> _TASK PROMPT_
Using the records below, write out again exactly the lines that begin at the line containing "can_start st ->" and end at the line containing "rewrite run_trace_started by", and no other lines.

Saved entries
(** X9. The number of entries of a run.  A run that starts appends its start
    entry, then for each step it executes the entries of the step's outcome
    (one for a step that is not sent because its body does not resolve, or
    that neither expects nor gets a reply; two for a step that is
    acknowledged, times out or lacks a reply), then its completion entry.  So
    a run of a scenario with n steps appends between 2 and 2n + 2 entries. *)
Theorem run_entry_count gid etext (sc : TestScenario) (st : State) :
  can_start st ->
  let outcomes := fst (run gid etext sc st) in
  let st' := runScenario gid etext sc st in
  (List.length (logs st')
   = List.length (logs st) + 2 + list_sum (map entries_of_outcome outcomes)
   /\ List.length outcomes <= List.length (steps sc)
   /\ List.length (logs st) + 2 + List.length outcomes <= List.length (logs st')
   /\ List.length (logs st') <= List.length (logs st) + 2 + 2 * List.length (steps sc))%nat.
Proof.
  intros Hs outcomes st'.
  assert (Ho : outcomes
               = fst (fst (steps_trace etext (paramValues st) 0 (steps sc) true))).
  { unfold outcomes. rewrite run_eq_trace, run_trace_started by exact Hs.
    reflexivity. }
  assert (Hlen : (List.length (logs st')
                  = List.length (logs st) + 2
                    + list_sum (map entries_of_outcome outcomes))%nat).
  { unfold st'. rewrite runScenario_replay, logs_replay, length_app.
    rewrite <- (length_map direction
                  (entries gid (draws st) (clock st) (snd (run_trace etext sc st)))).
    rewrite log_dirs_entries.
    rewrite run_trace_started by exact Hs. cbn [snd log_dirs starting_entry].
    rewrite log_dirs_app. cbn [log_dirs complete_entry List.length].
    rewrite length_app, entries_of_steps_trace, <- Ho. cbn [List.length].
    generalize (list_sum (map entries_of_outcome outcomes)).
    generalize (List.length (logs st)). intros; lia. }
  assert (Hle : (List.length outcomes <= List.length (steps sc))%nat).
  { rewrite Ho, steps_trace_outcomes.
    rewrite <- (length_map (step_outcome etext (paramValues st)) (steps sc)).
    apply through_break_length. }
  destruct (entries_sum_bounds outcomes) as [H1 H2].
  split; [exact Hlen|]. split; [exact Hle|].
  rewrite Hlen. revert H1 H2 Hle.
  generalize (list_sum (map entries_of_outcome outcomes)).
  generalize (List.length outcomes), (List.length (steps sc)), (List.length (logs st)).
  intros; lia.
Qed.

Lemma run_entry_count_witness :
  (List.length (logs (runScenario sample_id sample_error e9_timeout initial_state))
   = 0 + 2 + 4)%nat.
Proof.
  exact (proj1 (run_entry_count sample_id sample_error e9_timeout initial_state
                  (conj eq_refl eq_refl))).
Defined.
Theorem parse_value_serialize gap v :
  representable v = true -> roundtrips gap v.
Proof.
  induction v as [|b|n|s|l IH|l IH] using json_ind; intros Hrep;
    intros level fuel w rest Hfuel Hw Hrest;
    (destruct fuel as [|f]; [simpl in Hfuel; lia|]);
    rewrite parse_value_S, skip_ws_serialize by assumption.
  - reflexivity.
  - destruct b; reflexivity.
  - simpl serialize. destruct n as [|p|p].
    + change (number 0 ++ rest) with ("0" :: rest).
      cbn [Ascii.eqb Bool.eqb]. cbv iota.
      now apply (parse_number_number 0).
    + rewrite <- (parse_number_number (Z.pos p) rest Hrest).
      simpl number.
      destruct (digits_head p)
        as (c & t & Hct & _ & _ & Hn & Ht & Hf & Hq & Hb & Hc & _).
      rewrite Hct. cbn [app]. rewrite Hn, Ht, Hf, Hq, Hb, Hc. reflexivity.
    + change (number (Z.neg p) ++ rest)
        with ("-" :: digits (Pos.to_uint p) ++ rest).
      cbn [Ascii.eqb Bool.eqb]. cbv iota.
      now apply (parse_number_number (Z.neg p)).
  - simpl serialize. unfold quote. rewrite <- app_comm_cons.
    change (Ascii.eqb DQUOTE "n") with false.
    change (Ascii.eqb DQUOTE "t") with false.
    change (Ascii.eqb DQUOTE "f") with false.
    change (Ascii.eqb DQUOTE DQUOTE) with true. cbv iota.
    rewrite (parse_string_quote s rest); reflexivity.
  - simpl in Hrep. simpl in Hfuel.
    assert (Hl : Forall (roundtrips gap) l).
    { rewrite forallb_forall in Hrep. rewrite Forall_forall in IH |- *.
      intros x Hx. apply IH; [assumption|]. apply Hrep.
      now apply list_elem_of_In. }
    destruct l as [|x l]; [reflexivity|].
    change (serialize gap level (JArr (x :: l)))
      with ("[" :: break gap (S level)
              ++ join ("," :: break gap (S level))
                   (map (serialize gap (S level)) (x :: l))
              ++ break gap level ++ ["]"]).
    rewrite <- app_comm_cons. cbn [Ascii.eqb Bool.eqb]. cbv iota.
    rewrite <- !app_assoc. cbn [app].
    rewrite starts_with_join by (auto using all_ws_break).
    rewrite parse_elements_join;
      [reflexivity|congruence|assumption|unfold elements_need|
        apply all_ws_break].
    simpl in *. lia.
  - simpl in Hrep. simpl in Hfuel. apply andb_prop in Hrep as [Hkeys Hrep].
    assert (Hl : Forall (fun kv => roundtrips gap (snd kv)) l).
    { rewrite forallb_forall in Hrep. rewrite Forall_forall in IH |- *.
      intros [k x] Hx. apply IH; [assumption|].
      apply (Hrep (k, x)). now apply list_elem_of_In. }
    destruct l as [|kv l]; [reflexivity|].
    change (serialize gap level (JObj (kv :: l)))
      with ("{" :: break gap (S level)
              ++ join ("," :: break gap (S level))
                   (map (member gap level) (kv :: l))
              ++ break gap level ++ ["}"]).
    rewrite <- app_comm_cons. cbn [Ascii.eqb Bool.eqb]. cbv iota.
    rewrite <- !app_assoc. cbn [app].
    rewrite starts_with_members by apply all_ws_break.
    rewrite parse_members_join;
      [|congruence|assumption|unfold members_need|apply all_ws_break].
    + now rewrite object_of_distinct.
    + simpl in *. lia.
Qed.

--

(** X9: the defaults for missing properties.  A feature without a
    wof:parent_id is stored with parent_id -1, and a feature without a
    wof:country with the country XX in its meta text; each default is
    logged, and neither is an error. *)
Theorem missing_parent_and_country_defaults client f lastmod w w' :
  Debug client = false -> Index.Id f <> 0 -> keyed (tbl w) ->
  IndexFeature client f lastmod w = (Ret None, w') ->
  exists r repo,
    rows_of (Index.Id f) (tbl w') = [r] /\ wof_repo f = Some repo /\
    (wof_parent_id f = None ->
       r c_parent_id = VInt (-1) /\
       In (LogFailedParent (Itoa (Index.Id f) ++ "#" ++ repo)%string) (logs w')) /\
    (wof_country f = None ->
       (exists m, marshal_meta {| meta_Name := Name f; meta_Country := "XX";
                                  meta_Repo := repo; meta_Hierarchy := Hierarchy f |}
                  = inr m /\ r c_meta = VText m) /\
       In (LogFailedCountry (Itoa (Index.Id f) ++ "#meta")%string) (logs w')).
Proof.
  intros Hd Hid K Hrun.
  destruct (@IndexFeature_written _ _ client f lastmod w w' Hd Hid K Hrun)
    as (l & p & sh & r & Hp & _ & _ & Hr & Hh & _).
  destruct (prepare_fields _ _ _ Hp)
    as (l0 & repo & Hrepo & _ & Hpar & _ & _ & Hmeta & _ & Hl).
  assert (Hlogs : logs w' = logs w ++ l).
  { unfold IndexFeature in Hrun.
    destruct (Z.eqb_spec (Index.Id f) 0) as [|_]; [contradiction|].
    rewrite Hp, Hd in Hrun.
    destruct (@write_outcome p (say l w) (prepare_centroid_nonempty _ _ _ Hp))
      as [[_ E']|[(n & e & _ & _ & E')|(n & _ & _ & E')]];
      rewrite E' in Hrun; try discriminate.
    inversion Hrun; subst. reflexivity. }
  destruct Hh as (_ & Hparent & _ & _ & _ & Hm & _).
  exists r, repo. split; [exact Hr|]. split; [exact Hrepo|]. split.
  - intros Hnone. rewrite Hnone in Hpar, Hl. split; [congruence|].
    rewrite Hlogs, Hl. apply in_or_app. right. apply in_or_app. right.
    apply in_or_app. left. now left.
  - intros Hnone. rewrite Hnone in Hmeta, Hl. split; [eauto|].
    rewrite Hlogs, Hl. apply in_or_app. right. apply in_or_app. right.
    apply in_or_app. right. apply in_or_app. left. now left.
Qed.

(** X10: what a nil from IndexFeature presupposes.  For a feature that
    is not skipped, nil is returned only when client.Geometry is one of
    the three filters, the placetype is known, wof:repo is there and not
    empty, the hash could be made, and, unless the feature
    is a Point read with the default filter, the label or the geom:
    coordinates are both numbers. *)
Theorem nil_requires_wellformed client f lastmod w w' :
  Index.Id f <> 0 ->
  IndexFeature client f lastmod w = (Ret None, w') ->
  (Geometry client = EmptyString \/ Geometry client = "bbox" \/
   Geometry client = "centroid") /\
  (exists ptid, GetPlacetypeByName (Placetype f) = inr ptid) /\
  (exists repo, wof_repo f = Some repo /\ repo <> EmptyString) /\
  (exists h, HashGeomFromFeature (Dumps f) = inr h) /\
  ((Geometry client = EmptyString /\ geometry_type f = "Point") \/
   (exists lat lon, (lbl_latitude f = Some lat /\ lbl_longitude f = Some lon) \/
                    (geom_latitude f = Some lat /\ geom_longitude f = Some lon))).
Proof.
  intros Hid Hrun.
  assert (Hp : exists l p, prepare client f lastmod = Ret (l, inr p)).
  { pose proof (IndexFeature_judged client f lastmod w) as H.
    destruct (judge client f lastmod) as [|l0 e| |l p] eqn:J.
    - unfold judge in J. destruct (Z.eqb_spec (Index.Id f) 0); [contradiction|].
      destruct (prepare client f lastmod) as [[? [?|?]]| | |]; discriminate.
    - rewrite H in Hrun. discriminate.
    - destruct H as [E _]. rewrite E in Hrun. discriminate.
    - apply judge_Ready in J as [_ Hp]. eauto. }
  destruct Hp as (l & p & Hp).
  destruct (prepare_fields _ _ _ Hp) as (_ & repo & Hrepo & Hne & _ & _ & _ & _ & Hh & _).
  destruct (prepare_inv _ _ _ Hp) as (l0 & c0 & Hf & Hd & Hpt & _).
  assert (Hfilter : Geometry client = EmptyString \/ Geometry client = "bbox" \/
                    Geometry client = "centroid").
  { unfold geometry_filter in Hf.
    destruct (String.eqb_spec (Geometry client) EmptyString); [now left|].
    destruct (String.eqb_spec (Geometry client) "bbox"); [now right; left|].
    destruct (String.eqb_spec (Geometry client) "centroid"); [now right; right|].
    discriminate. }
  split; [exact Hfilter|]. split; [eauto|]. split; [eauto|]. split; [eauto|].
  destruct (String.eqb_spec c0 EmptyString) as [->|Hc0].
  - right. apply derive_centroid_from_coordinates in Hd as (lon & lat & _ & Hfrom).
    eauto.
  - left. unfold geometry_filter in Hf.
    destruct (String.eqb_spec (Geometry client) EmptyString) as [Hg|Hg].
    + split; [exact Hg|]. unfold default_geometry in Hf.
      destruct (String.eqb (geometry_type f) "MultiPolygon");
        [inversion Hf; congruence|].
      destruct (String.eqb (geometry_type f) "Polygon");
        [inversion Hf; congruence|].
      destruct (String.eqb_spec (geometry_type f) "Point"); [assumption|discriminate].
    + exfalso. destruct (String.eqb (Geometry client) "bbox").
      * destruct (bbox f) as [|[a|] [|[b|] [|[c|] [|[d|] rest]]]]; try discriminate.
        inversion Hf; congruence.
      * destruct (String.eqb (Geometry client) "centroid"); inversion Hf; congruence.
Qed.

> _WRITTEN SOLUTION_
  can_start st ->
  let outcomes := fst (run gid etext sc st) in
  let st' := runScenario gid etext sc st in
  (List.length (logs st')
   = List.length (logs st) + 2 + list_sum (map entries_of_outcome outcomes)
   /\ List.length outcomes <= List.length (steps sc)
   /\ List.length (logs st) + 2 + List.length outcomes <= List.length (logs st')
   /\ List.length (logs st') <= List.length (logs st) + 2 + 2 * List.length (steps sc))%nat.
Proof.
  intros Hs outcomes st'.
  assert (Ho : outcomes
               = fst (fst (steps_trace etext (paramValues st) 0 (steps sc) true))).
  { unfold outcomes. rewrite run_eq_trace, run_trace_started by exact Hs.
    reflexivity. }
  assert (Hlen : (List.length (logs st')
                  = List.length (logs st) + 2
                    + list_sum (map entries_of_outcome outcomes))%nat).
  { unfold st'. rewrite runScenario_replay, logs_replay, length_app.
    rewrite <- (length_map direction
                  (entries gid (draws st) (clock st) (snd (run_trace etext sc st)))).
    rewrite log_dirs_entries.
    rewrite run_trace_started by exact Hs. cbn [snd log_dirs starting_entry].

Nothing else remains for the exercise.